▶ Activity
Filter task. Return each line of the material that holds the string "ClientManager".

▶ The records

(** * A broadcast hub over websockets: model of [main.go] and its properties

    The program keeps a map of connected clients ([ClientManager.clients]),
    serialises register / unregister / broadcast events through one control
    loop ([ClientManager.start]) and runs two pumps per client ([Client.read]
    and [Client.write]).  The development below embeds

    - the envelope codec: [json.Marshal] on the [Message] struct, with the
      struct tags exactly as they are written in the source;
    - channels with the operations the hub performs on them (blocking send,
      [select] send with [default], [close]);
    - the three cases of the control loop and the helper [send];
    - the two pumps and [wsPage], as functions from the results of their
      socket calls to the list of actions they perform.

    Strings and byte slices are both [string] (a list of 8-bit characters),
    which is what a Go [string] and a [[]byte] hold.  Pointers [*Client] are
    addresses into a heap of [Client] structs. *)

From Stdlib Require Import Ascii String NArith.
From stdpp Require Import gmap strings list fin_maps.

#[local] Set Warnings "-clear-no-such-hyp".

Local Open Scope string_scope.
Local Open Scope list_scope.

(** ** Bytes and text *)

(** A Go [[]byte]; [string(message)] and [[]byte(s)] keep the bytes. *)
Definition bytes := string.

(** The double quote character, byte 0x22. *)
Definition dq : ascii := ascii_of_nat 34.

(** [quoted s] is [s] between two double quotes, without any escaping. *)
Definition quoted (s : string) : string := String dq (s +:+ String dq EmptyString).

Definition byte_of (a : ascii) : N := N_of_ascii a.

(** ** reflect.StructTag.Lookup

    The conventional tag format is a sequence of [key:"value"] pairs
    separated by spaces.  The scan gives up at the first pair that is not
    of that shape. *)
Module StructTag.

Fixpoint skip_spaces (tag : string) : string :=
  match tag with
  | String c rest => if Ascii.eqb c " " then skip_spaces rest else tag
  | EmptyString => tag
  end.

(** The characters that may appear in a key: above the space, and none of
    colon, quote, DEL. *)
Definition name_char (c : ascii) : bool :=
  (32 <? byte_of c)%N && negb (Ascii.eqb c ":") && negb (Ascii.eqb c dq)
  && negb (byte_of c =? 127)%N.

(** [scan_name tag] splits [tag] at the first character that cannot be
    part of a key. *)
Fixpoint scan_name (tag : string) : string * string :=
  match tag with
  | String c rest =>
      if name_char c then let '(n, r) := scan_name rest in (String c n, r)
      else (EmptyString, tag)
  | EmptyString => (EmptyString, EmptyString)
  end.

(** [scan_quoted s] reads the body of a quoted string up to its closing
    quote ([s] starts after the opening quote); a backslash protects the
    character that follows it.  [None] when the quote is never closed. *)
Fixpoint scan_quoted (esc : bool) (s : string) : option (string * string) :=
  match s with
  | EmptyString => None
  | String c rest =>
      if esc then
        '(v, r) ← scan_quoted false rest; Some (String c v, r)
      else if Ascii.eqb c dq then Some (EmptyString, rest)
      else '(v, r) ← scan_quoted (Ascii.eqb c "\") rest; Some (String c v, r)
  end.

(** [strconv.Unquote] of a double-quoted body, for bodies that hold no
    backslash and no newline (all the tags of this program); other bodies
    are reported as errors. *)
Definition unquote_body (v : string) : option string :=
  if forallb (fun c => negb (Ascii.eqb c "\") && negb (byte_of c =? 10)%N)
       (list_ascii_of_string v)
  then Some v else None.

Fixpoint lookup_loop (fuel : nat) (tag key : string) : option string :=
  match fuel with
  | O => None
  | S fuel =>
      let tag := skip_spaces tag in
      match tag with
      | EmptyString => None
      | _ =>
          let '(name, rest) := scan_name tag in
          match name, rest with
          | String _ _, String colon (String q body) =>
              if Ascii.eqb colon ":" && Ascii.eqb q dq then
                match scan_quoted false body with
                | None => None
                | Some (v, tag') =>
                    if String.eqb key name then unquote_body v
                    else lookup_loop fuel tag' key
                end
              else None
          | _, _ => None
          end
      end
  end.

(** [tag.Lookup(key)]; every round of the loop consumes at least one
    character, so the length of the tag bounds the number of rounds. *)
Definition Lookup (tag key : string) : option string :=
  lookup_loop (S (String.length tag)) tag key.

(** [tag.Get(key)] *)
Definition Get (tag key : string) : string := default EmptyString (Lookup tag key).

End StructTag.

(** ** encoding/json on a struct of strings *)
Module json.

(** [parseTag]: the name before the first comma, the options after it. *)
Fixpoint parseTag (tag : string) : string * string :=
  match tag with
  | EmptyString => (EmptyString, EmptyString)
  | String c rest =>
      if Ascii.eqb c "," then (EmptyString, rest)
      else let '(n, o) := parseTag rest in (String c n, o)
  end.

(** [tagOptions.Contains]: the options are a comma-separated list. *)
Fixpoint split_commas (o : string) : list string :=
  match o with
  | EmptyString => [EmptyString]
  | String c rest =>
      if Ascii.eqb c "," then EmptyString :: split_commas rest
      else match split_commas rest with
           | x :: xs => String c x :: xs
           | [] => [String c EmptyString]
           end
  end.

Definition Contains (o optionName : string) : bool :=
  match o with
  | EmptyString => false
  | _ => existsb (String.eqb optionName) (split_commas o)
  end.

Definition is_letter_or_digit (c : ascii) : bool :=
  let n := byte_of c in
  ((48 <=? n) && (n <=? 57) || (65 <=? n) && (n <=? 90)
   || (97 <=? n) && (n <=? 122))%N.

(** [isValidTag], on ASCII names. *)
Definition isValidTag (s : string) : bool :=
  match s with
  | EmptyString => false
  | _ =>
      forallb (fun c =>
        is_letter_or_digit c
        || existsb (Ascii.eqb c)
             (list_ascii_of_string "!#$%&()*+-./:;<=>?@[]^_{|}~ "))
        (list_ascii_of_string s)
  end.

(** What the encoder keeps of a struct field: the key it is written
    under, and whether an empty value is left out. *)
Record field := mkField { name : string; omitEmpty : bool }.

▶ Output below
    The program keeps a map of connected clients ([ClientManager.clients]),
    loop ([ClientManager.start]) and runs two pumps per client ([Client.read]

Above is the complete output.